From 2013 to 2016, MS Research Australia with the full support of the Trish MS Research Foundation provided support to the ANZgene platform to enable them to carry out cutting edge bioinformatics. This grant enabled the nationwide ANZgene collaborative group to develop advanced rapid tools to analyse the invaluable genetic information previously collected. In particular they were very interested in developing tools to detect small chemical modifications to the DNA called DNA methylation. This chemical modification is a way of turning genes on and off. These studies have provided evidence that DNA methylation is important in determining a person’s risk of developing MS.
The group has also used bioinformatics to identify different types of immune cells in the blood, by their different chemical modifications or DNA methylation patterns. This would result in each subtype of cell using different genes. Success in this has meant that scientists can simply collect blood from patients, and they don’t need to physically separate out different types of cells. This means collection, storage and transport of entire blood samples, rather than individual cell populations can occur.
Using samples from 14 people without MS, they used specific bioinformatics algorithms to determine what DNA chemical modifications occurred in the different cells in the blood. They found that about 40% of the methylation signal they recorded was related to the cell type, and could be used to stratify the cells into six distinct groups. They also confirmed this result with another technique called flow cytometry, which is regularly used in hospital medical laboratories to separate cells. Current research is investigating the methylation sites in different cell subtypes and comparing the results between people with and without MS.

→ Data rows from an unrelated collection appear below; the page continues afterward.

(* ===== verification/Shell.v ===== *)
(** * The shell (c-os/userspace/shell.c)

    The shell keeps its own tables of paths, files, variables and modules, splits a
    line into tokens, and runs one command or two joined by a pipe.  Strings are the
    lists of their bytes; an unused slot of a table is [None], since the code never
    reads what it holds.  The rows of module paths are raw bytes, because the code
    does not always end them with a NUL. *)

From S2P Require Import Prelude SlotTable NameBuf Packet Kernel Dispatch Cstring Cformat.

Abbreviation str := (list Z).

Definition QOS_SH_PATH_MAX : nat := 128.
Definition QOS_SH_PATH_SLOTS : nat := 64.
Definition QOS_SH_FILE_SLOTS : nat := 64.
Definition QOS_SH_FILE_MAX : nat := 512.
Definition QOS_SH_ENV_SLOTS : nat := 32.
Definition QOS_SH_ENV_KEY_MAX : nat := 32.
Definition QOS_SH_ENV_VAL_MAX : nat := 128.
Definition QOS_SH_ARG_MAX : nat := 32.
Definition QOS_SH_TOKEN_MAX : nat := 128.
Definition QOS_SH_TOKENS_MAX : nat := 64.
Definition QOS_SH_OUT_MAX : nat := 2048.
Definition QOS_SH_PACKET_MAX : Z := 1500.
Definition QOS_SH_IPV4_LOCAL : Z := 0x0A00020F.
Definition QOS_SH_IPV4_GATEWAY : Z := 0x0A000202.

Record shell := {
  sh_paths : list (option str);
  sh_files : list (option (str * str));
  sh_env : list (option (str * str));
  sh_mod_ids : list (option Z);
  sh_mod_rows : list Z;
  sh_mod_next : Z;
  sh_cwd : str
}.

Definition set_paths (l : list (option str)) (s : shell) : shell :=
  {| sh_paths := l; sh_files := sh_files s; sh_env := sh_env s; sh_mod_ids := sh_mod_ids s; sh_mod_rows := sh_mod_rows s;
     sh_mod_next := sh_mod_next s; sh_cwd := sh_cwd s |}.
Definition set_files (l : list (option (str * str))) (s : shell) : shell :=
  {| sh_paths := sh_paths s; sh_files := l; sh_env := sh_env s; sh_mod_ids := sh_mod_ids s; sh_mod_rows := sh_mod_rows s;
     sh_mod_next := sh_mod_next s; sh_cwd := sh_cwd s |}.
Definition set_env (l : list (option (str * str))) (s : shell) : shell :=
  {| sh_paths := sh_paths s; sh_files := sh_files s; sh_env := l; sh_mod_ids := sh_mod_ids s; sh_mod_rows := sh_mod_rows s;
     sh_mod_next := sh_mod_next s; sh_cwd := sh_cwd s |}.
Definition set_mods (ids : list (option Z)) (rows : list Z) (next : Z) (s : shell) : shell :=
  {| sh_paths := sh_paths s; sh_files := sh_files s; sh_env := sh_env s; sh_mod_ids := ids; sh_mod_rows := rows;
     sh_mod_next := next; sh_cwd := sh_cwd s |}.
Definition set_cwd (c : str) (s : shell) : shell :=
  {| sh_paths := sh_paths s; sh_files := sh_files s; sh_env := sh_env s; sh_mod_ids := sh_mod_ids s; sh_mod_rows := sh_mod_rows s;
     sh_mod_next := sh_mod_next s; sh_cwd := c |}.

Definition streq (a b : str) : bool := bool_decide (a = b).

Definition has_prefix (s prefix : str) : bool := bool_decide (take (length prefix) s = prefix).

(** [strncpy(dst, src, cap - 1); dst[cap - 1] = '\0';] *)
Definition copy_string (cap : nat) (src : str) : str := take (cap - 1) src.

(** [out_append(out, cap, text)], [None] for a NULL text. *)
Definition out_append (cap : nat) (text : option str) (out : str) : str :=
  match text with
  | None => out
  | Some text =>
      if (cap =? 0)%nat || (cap - 1 <=? length out)%nat then out
      else let room := (cap - 1 - length out)%nat in out ++ take (Nat.min (length text) room) text
  end.

(** ** Paths *)

(** A slot is used when it holds an entry; an entry is looked up by its path or name. *)
#[export] Instance entry_slotted {A} : Slotted (option A) := λ e, bool_decide (is_Some e).
#[export] Instance path_keyed : Keyed (option str) str := λ e, default [] e.
#[export] Instance entry_keyed : Keyed (option (str * str)) str := λ e, default [] (fst <$> e).

Definition fs_find (path : str) (s : shell) : option nat := find_key path (sh_paths s).

(** [path[0] != '/'] *)
Definition absolute (path : str) : bool := match path with c :: _ => c =? 47 | [] => false end.

Definition fs_add (path : str) (s : shell) : Z * shell :=
  if negb (absolute path) then (-1, s)
  else if bool_decide (is_Some (fs_find path s)) then (-1, s)
  else match free_slot (sh_paths s) with
       | Some i => (0, set_paths (<[i := Some (copy_string QOS_SH_PATH_MAX path)]> (sh_paths s)) s)
       | None => (-1, s)
       end.

Definition fs_remove (path : str) (s : shell) : Z * shell :=
  match fs_find path s with
  | None => (-1, s)
  | Some i => (0, set_paths (<[i := None]> (sh_paths s)) s)
  end.

(** ** Files *)

Definition file_find (path : str) (s : shell) : option nat := find_key path (sh_files s).

Definition file_data (i : nat) (s : shell) : str := match sh_files s !! i with Some (Some (_, d)) => d | _ => [] end.

Definition file_get (path : str) (s : shell) : option str := (λ i, file_data i s) <$> file_find path s.

Definition file_store (i : nat) (path data : str) (s : shell) : shell := set_files (<[i := Some (path, data)]> (sh_files s)) s.

Definition file_set (path content : str) (append : bool) (s : shell) : Z * shell :=
  if negb (absolute path) then (-1, s)
  else
    let found :=
      match file_find path s with
      | Some i => Some (i, s)
      | None => match free_slot (sh_files s) with
                | Some i => Some (i, file_store i (copy_string QOS_SH_PATH_MAX path) [] s)
                | None => None
                end
      end in
    match found with
    | None => (-1, s)
    | Some (i, s1) =>
        let name := match sh_files s1 !! i with Some (Some (p, _)) => p | _ => [] end in
        let cur := file_data i s1 in
        let room := (QOS_SH_FILE_MAX - 1 - length cur)%nat in
        (0, file_store i name
              (if append then cur ++ take (Nat.min (length content) room) content else copy_string QOS_SH_FILE_MAX content) s1)
    end.

Definition file_remove (path : str) (s : shell) : shell :=
  match file_find path s with
  | None => s
  | Some i => set_files (<[i := None]> (sh_files s)) s
  end.

(** ** Variables *)

Definition env_find (key : str) (s : shell) : option nat := find_key key (sh_env s).

Definition env_set (key value : str) (s : shell) : shell :=
  let slot := match env_find key s with
              | Some i => Some (i, match sh_env s !! i with Some (Some (k, _)) => k | _ => [] end)
              | None => (λ i, (i, copy_string QOS_SH_ENV_KEY_MAX key)) <$> free_slot (sh_env s)
              end in
  match slot with
  | Some (i, k) => set_env (<[i := Some (k, copy_string QOS_SH_ENV_VAL_MAX value)]> (sh_env s)) s
  | None => s
  end.

Definition env_get (key : str) (s : shell) : option str :=
  i ← env_find key s; e ← sh_env s !! i; snd <$> e.

Definition env_unset (key : str) (s : shell) : shell :=
  match env_find key s with
  | None => s
  | Some i => set_env (<[i := None]> (sh_env s)) s
  end.

Definition fs_reset : shell :=
  env_set (bytes_of "PATH") (bytes_of "/bin:/usr/bin")
    {| sh_paths := [Some (bytes_of "/tmp"); Some (bytes_of "/proc"); Some (bytes_of "/data")] ++ replicate 61 None;
       sh_files := replicate QOS_SH_FILE_SLOTS None; sh_env := replicate QOS_SH_ENV_SLOTS None;
       sh_mod_ids := replicate QOS_SH_FILE_SLOTS None; sh_mod_rows := replicate (QOS_SH_FILE_SLOTS * QOS_SH_PATH_MAX) 0;
       sh_mod_next := 1; sh_cwd := bytes_of "/" |}.

(** ** Modules *)

(** The string at row [i]: it runs on into the next row when the row has no NUL. *)
Definition mod_path (i : nat) (s : shell) : str := c_string (drop (i * QOS_SH_PATH_MAX) (sh_mod_rows s)).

This grant allowed the group to secure further funding from the National Health and Medical Research Council, to follow genetic changes from people who are at risk of MS over a 15 year period. This will help determine whether there is a change in the DNA methylation pattern as a person’s MS progresses. This funding has allowed this team to build international collaborations with Associate Professor Mika Gustafsson in Sweden, and Professor Lisa Barcellos in the USA.
The tools produced from this research will be used to generate and interpret data from clinical studies that may be investigating the effect of new treatments for MS.